To say it’s a lot to take in is something of an understatement. Considering Winter‘s last studio outing was 1994’s Eternal Frost — which Svart has reissued, along with Into Darkness — one might think Flam has been sculpting the storyline and breadth of Göden over the last 26 years, but it’s been at least five since Winter‘s on-stage reunion came apart and he proceeded on to the new project, bringing in Kallas and Pinnisi as well as a host of drummers, guest guitarists, a violinist, etc., culminating in the massive work that is Beyond Darkness. Perhaps the album’s greatest triumph is that despite the varying contributors along the way around the core trio and despite the back-and-forth nature of the proceedings between interludes and fits of extreme doom metal, it manages to remain cohesive and indeed only seems to become more so as it proceeds. It might be that as Göden plunge ever deeper into the miasma of their own making, they enact a kind of Stockholm syndrome on the listener, but I put it up to world-creating. The album crafts its own setting, plot and characters, and it tells its own story. Therefore, as you listen, you take it on as you would take on a novella.

And sure, some of the language in pieces like “Manifestation III: The Spawn of Malevolence” and “Manifestation V: The Epoch of Göden” and the later “Manifestation VII: Gaia Rejuvenated” is over the top, but that grandiosity becomes an essential facet of the presentation. Like Triptykon before them, Göden use a theatrical posture in darkness as part of an overarching sense of their command of their songwriting and, in this case, dramatic storytelling. And cuts like “Dark Nebula” — on which church organ and the splash of Scott Wojno‘s drums resound behind Kallas in a striking midsection — and the reinvention of Black Sabbath‘s “Black Sabbath” that is “Ego Eimie Gy” are highlights unto themselves, standing up to scrutiny even when removed from the context of the record as a whole. One couldn’t necessarily say the same for individual “Manifestation” pieces — though certainly all eight of them together would work — but they’re not meant to be experienced in that way in the first place, so it’s moot.

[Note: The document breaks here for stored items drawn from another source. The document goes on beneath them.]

(** [ShiftBytes] inside the input, before the end of the stream: the
    invariant, the cursor and the flag are kept and the window is
    refilled. *)
Lemma ShiftBytes_inside (br : VP8LBitReaderW) :
  wf_w br -> eos_w br = false -> (cursor_w br <= 8 * len_w br)%nat ->
  let br' := ShiftBytes_w br in
  wf_w br' /\ cursor_w br' = cursor_w br /\ same_input_w br br' /\
  (bit_pos_w br' < 8 \/ pos_w br' = len_w br')%nat /\ (pos_w br <= pos_w br')%nat.
Proof.
  intros Hwf He Hc. unfold ShiftBytes_w.
  destruct (shift_bytes_loop_spec (len_w br - pos_w br) br Hwf (le_n _)) as (Hw & Hc' & (Hb & Hl & He') & Hx & Hp).
  rewrite is_eos_inside by (try exact Hw; lia). rewrite He', He.
  split_and!; try assumption. unfold same_input_w. split_and!; congruence.
Qed.

(** ** One operation at a time *)

Lemma wf_set_bit_pos (br : VP8LBitReaderW) (v : nat) : wf_w br -> wf_w (set_bit_pos_w br v).
Proof. intros (? & ? & ? & ? & ?). split_and!; assumption. Qed.

Lemma cursor_set_bit_pos (br : VP8LBitReaderW) (d : nat) :
  cursor_w (set_bit_pos_w br (bit_pos_w br + d)) = (cursor_w br + d)%nat.
Proof. unfold cursor_w, start_w. cbn. lia. Qed.

(** Moving the cursor of a live reader inside the input is
    [VP8LSetBitPos] of the cursor model. *)
Lemma abs_set_bit_pos (br : VP8LBitReaderW) (d : nat) :
  wf_w br -> eos_w br = false -> (cursor_w br + d <= 8 * len_w br)%nat ->
  VP8LSetBitPos (abs_w br) (cursor_w br + d) = abs_w (set_bit_pos_w br (bit_pos_w br + d)).
Proof.
  intros (Hlen & _) He Hc. unfold VP8LSetBitPos, VP8LIsEndOfStream, abs_w.
  rewrite cursor_set_bit_pos. cbn [buf_ bit_pos_ eos_]. rewrite He, <- Hlen.
  destruct (Nat.ltb_spec (8 * len_w br) (cursor_w br + d)); [lia|cbn [set_bit_pos_w buf_w eos_w]; rewrite He; reflexivity].
Qed.
(* ===== verification/Entropy.v ===== *)
(** * The entropy decoder: [DecodeImageData]

    Models the decoder state ([VP8LDecoder], [VP8LMetadata],
    [VP8StatusCode]), [GetMetaIndex], [GetHtreeGroupForPos], [SaveState],
    [RestoreState] and the main LZ77 / prefix-code / color-cache loop
    [DecodeImageData] of [vp8l.cpp].  The loop body is [decode_step], one
    iteration of the C [while (src < src_last)] loop, returning
    [Continue], [Break] (the [break]s on end of stream) or [Fail] (the
    [goto Error]s); [decode_loop] runs it with fuel and
    [DecodeImageData] adds the epilogue (restore on suspension, final row
    hook, status).  The pixel raster [data] is threaded explicitly; the
    row hook [process_func] receives the decoder and the raster (in
    [VP8LDecodeImage] the raster is [dec->pixels_] itself) and returns the
    updated decoder; it never writes the raster ([ProcessRows] writes to
    [argb_cache_], which lies after the raster in the same allocation). *)

From S2P Require Import Prelude BitReader Prefix ColorCache CopyBlock Huffman.
From Stdlib Require Import Lia.

Local Open Scope Z_scope.
Local Open Scope vp8l_scope.

Inductive VP8StatusCode :=
  | VP8_STATUS_OK
  | VP8_STATUS_OUT_OF_MEMORY
  | VP8_STATUS_INVALID_PARAM
  | VP8_STATUS_BITSTREAM_ERROR
  | VP8_STATUS_UNSUPPORTED_FEATURE
  | VP8_STATUS_SUSPENDED
  | VP8_STATUS_USER_ABORT
  | VP8_STATUS_NOT_ENOUGH_DATA.

#[export] Instance VP8StatusCode_eq_dec : EqDecision VP8StatusCode.
Proof. solve_decision. Defined.

Record VP8LMetadata := mkMetadata {
  color_cache_size_ : nat;
  color_cache_ : VP8LColorCache;
  saved_color_cache_ : VP8LColorCache;
  huffman_mask_ : Z;
  huffman_subsample_bits_ : nat;
  huffman_xsize_ : nat;
  huffman_image_ : list Z;
  num_htree_groups_ : nat;
  htree_groups_ : list HTreeGroup
}.

Record VP8LDecoder := mkDecoder {
  status_ : VP8StatusCode;
  br_ : VP8LBitReader;
  saved_br_ : VP8LBitReader;
  saved_last_pixel_ : nat;
  last_pixel_ : nat;
  incremental_ : bool;
  hdr_ : VP8LMetadata;
  width_ : nat;
  height_ : nat;
  last_row_ : nat;
  last_out_row_ : nat
}.

(** ** Field updates *)

Definition set_color_cache (h : VP8LMetadata) (cc : VP8LColorCache) : VP8LMetadata :=
  mkMetadata (color_cache_size_ h) cc (saved_color_cache_ h) (huffman_mask_ h)
    (huffman_subsample_bits_ h) (huffman_xsize_ h) (huffman_image_ h)
    (num_htree_groups_ h) (htree_groups_ h).

Definition set_saved_color_cache (h : VP8LMetadata) (cc : VP8LColorCache) : VP8LMetadata :=
  mkMetadata (color_cache_size_ h) (color_cache_ h) cc (huffman_mask_ h)
    (huffman_subsample_bits_ h) (huffman_xsize_ h) (huffman_image_ h)
    (num_htree_groups_ h) (htree_groups_ h).

Definition set_hdr (d : VP8LDecoder) (h : VP8LMetadata) : VP8LDecoder :=
  mkDecoder (status_ d) (br_ d) (saved_br_ d) (saved_last_pixel_ d) (last_pixel_ d)
    (incremental_ d) h (width_ d) (height_ d) (last_row_ d) (last_out_row_ d).

Definition set_br (d : VP8LDecoder) (br : VP8LBitReader) : VP8LDecoder :=
  mkDecoder (status_ d) br (saved_br_ d) (saved_last_pixel_ d) (last_pixel_ d)
    (incremental_ d) (hdr_ d) (width_ d) (height_ d) (last_row_ d) (last_out_row_ d).

Definition set_status (d : VP8LDecoder) (s : VP8StatusCode) : VP8LDecoder :=
  mkDecoder s (br_ d) (saved_br_ d) (saved_last_pixel_ d) (last_pixel_ d)
    (incremental_ d) (hdr_ d) (width_ d) (height_ d) (last_row_ d) (last_out_row_ d).

Definition set_last_pixel (d : VP8LDecoder) (p : nat) : VP8LDecoder :=
  mkDecoder (status_ d) (br_ d) (saved_br_ d) (saved_last_pixel_ d) p
    (incremental_ d) (hdr_ d) (width_ d) (height_ d) (last_row_ d) (last_out_row_ d).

As at last Beyond Darkness arrives at “Night,” which isn’t the finale but comes ahead of the epilogues-of-a-sort “Manifestation VIII: A New Age” and “Thundering Silence” — plus the “Winter” cover that rounds out — the proceedings feel perhaps more grueling than ever, and the lineage from Winter to Göden is laid bare for the listener to behold. And yet, even around that raw, plodding riff, there is evidence of the new outfit’s mission: the keyboards that surround, Kallas‘ language- and mythology-swapping lyrical invocations and the underlying focus on atmosphere that ultimately is what draws Beyond Darkness together as an entire work no less overwhelming than it intends. It’s not supposed to be accessible. It’s not supposed to be for everyone. It’s supposed to be for those willing to meet it on its own, uncompromised terms.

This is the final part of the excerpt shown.